Quantitative measures − For example, order-to-delivery lead time, supply chain response time, flexibility, resource utilization, delivery performance.
Here, we will be considering the quantitative performance measures only. The performance of a supply chain can be improvised by using a multi-dimensional strategy, which addresses how the company needs to provide services to diverse customer demands.
Mostly the measures taken for measuring the performance may be somewhat similar to each other, but the objective behind each segment is very different from the other.
Quantitative measures is the assessments used to measure the performance, and compare or track the performance or products. We can further divide the quantitative measures of supply chain performance into two types. They are −
The metrics of non-financial measures comprise cycle time, customer service level, inventory levels, resource utilization ability to perform, flexibility, and quality. In this section, we will discuss the first four dimensions of the metrics −
Cycle time is often called the lead time. It can be simply defined as the end-to-end delay in a business process. For supply chains, cycle time can be defined as the business processes of interest, supply chain process and the order-to-delivery process. In the cycle time, we should learn about two types of lead times. They are as follows −
The order-to-delivery lead time can be defined as the time of delay in the middle of the placement of order by a customer and the delivery of products to the customer. In case the item is in stock, it would be similar to the distribution lead time and order management time. If the ordered item needs to be produced, it would be the summation of supplier lead time, manufacturing lead time, distribution lead time and order management time.
The supply chain process lead time can be defined as the time taken by the supply chain to transform the raw materials into final products along with the time required to reach the products to the customer’s destination address.
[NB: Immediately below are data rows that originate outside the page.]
(** * Shallow embedding of scripts/ingest_cricket_data.py

    The ingestion script turns Cricsheet YAML match files into rows of the
    [matches], [players], [innings] and [ball_by_ball] tables.  This file
    embeds the extraction functions, the existence check of [insert_match],
    [process_yaml_file] and the per-file loop of [main].

    Modelling choices:
    - A document produced by [yaml.safe_load] is a [pyval].  Mapping keys are
      strings: a key that YAML reads as a number (the delivery labels
      [0.1], [16.3], ...) is represented by its [str()] rendering, which is
      what [parse_over_ball] receives.  Dicts are association lists in
      insertion order (Python dicts keep it); lookups take the first binding.
      Floating-point scalars are not represented.
    - A Python exception is [None] in the [option] monad.
    - The float [total_overs] is represented by the decimal string handed
      to [float()]. *)

From Stdlib Require Import String Ascii List ZArith Bool Lia Sorting.Sorted.
Import ListNotations.
Open Scope string_scope.
Open Scope Z_scope.

(** ** Python values *)

Set Warnings "-register-all".

Inductive pyval : Type :=
| PNone
| PBool (b : bool)
| PInt (z : Z)
| PStr (s : string)
| PDate (year month day : Z)       (* datetime.date built by safe_load *)
| PList (l : list pyval)
| PDict (d : list (string * pyval)).

(** Truth value of [if v:] / [v or w]. *)
Definition truthy (v : pyval) : bool :=
  match v with
  | PNone => false
  | PBool b => b
  | PInt z => negb (Z.eqb z 0)
  | PStr s => negb (String.eqb s "")
  | PDate _ _ _ => true
  | PList l => match l with [] => false | _ => true end
  | PDict d => match d with [] => false | _ => true end
  end.

(** [a or b] (both operands already evaluated). *)
Definition py_or (a b : pyval) : pyval := if truthy a then a else b.

(** [v == n] for an int literal [n]: [bool] is a subclass of [int]. *)
Definition py_eq_int (v : pyval) (n : Z) : bool :=
  match v with
  | PInt z => Z.eqb z n
  | PBool b => Z.eqb (Z.b2z b) n
  | _ => false
  end.

(** [a == b]; dicts are compared in their listing order. *)
Fixpoint py_eqb (a b : pyval) : bool :=
  match a, b with
  | PNone, PNone => true
  | PBool x, PBool y => Bool.eqb x y
  | PBool x, PInt y => Z.eqb (Z.b2z x) y
  | PInt x, PBool y => Z.eqb x (Z.b2z y)
  | PInt x, PInt y => Z.eqb x y
  | PStr x, PStr y => String.eqb x y
  | PDate y1 m1 d1, PDate y2 m2 d2 => Z.eqb y1 y2 && Z.eqb m1 m2 && Z.eqb d1 d2
  | PList xs, PList ys =>
      (fix go (xs ys : list pyval) : bool :=
         match xs, ys with
         | [], [] => true
         | x :: xs', y :: ys' => py_eqb x y && go xs' ys'
         | _, _ => false
         end) xs ys
  | PDict xs, PDict ys =>
      (fix go (xs ys : list (string * pyval)) : bool :=
         match xs, ys with
         | [], [] => true
         | (k1, x) :: xs', (k2, y) :: ys' =>
             String.eqb k1 k2 && py_eqb x y && go xs' ys'
         | _, _ => false
         end) xs ys
  | _, _ => false
  end.

Fixpoint assoc (k : string) (d : list (string * pyval)) : option pyval :=
  match d with
  | [] => None
  | (k', v) :: d' => if String.eqb k k' then Some v else assoc k d'
  end.

(** [v.get(k, default)]: an [AttributeError] unless [v] is a dict. *)
Definition dict_get (v : pyval) (k : string) (default : pyval) : option pyval :=
  match v with
  | PDict d => Some (match assoc k d with Some x => x | None => default end)
  | _ => None
  end.

(** [k in v] for a dict [v]. *)
Definition dict_has (v : pyval) (k : string) : bool :=
  match v with
  | PDict d => match assoc k d with Some _ => true | None => false end
  | _ => false
  end.

(** [v[n]] for a list or a string; a dict has no integer keys here
    ([KeyError]), any other value raises [TypeError]. *)
Definition py_index (v : pyval) (n : nat) : option pyval :=
  match v with
  | PList l => nth_error l n
  | PStr s => option_map (fun c => PStr (String c EmptyString)) (String.get n s)
  | _ => None
  end.

(** [len(v)]. *)
Definition py_len (v : pyval) : option nat :=
  match v with
  | PList l => Some (length l)
  | PStr s => Some (String.length s)
  | PDict d => Some (length d)
  | _ => None
  end.

(** The elements a [for] loop visits. *)
Definition py_iter (v : pyval) : option (list pyval) :=
  match v with
  | PList l => Some l
  | PDict d => Some (map (fun kv => PStr (fst kv)) d)
  | PStr s => Some (map (fun c => PStr (String c EmptyString)) (list_ascii_of_string s))
  | _ => None
  end.

(** [k = list(v.keys())[0]; v[k]]. *)
Definition first_item (v : pyval) : option (string * pyval) :=
  match v with
  | PDict (kv :: _) => Some kv
  | _ => None
  end.

(** [x + v] for an int accumulator [x] ([TypeError] on non-numbers). *)
Definition py_add_int (x : Z) (v : pyval) : option Z :=
  match v with
  | PInt z => Some (x + z)
  | PBool b => Some (x + Z.b2z b)
  | _ => None
  end.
Hence it comprises supplier lead time, manufacturing lead time, distribution lead time and the logistics lead time for transport of raw materials from suppliers to plants and for shipment of semi-finished/finished products in and out of intermediate storage points.
Lead time in supply chains is governed by the halts in the interface because of the interfaces between suppliers and manufacturing plants, between plants and warehouses, between distributors and retailers and many more.
Lead time compression is a crucial topic to discuss due to the time based competition and the collaboration of lead time with inventory levels, costs, and customer service levels.
The customer service level in a supply chain is marked as an operation of multiple unique performance indices. Here we have three measures to gauge performance. They are as follows −
Order fill rate − The order fill rate is the portion of customer demands that can be easily satisfied from the stock available. For this portion of customer demands, there is no need to consider the supplier lead time and the manufacturing lead time. The order fill rate could be with respect to a central warehouse or a field warehouse or stock at any level in the system.
Stockout rate − It is the reverse of order fill rate and marks the portion of orders lost because of a stockout.
Backorder level − This is yet another measure, which is the gauge of total number of orders waiting to be filled.
Probability of on-time delivery − It is the portion of customer orders that are completed on-time, i.e., within the agreed-upon due date.
In order to maximize the customer service level, it is important to maximize order fill rate, minimize stockout rate, and minimize backorder levels.
As the inventory-carrying costs increase the total costs significantly, it is essential to carry sufficient inventory to meet the customer demands. In a supply chain system, inventories can be further divided into four categories.
Every inventory is held for a different reason. It’s a must to maintain optimal levels of each type of inventory. Hence gauging the actual inventory levels will supply a better scenario of system efficiency.
In a supply chain network, huge variety of resources is used. These different types of resources available for different applications are mentioned below.
Manufacturing resources − Include the machines, material handlers, tools, etc.
Storage resources − Comprise warehouses, automated storage and retrieval systems.
Logistics resources − Engage trucks, rail transport, air-cargo carriers, etc.
Human resources − Consist of labor, scientific and technical personnel.
Financial resources − Include working capital, stocks, etc.
In the resource utilization paradigm, the main motto is to utilize all the assets or resources efficiently in order to maximize customer service levels, reduce lead times and optimize inventory levels.
The measures taken for gauging different fixed and operational costs related to a supply chain are considered the financial measures. Finally, the key objective to be achieved is to maximize the revenue by maintaining low supply chain costs.
There is a hike in prices because of the inventories, transportation, facilities, operations, technology, materials, and labor. Generally, the financial performance of a supply chain is assessed by considering the following items −
Cost of raw materials.
Revenue from goods sold.
Activity-based costs like the material handling, manufacturing, assembling rates etc.
Inventory holding costs.
Cost of expired perishable goods.
Penalties for incorrectly filled or late orders delivered to customers.
Credits for incorrectly filled or late deliveries from suppliers.
Cost of goods returned by customers.
Credits for goods returned to suppliers.
In short, we can say that the financial performance indices can be merged as one by using key modules such as activity based costing, inventory costing, transportation costing, and inter-company financial transactions.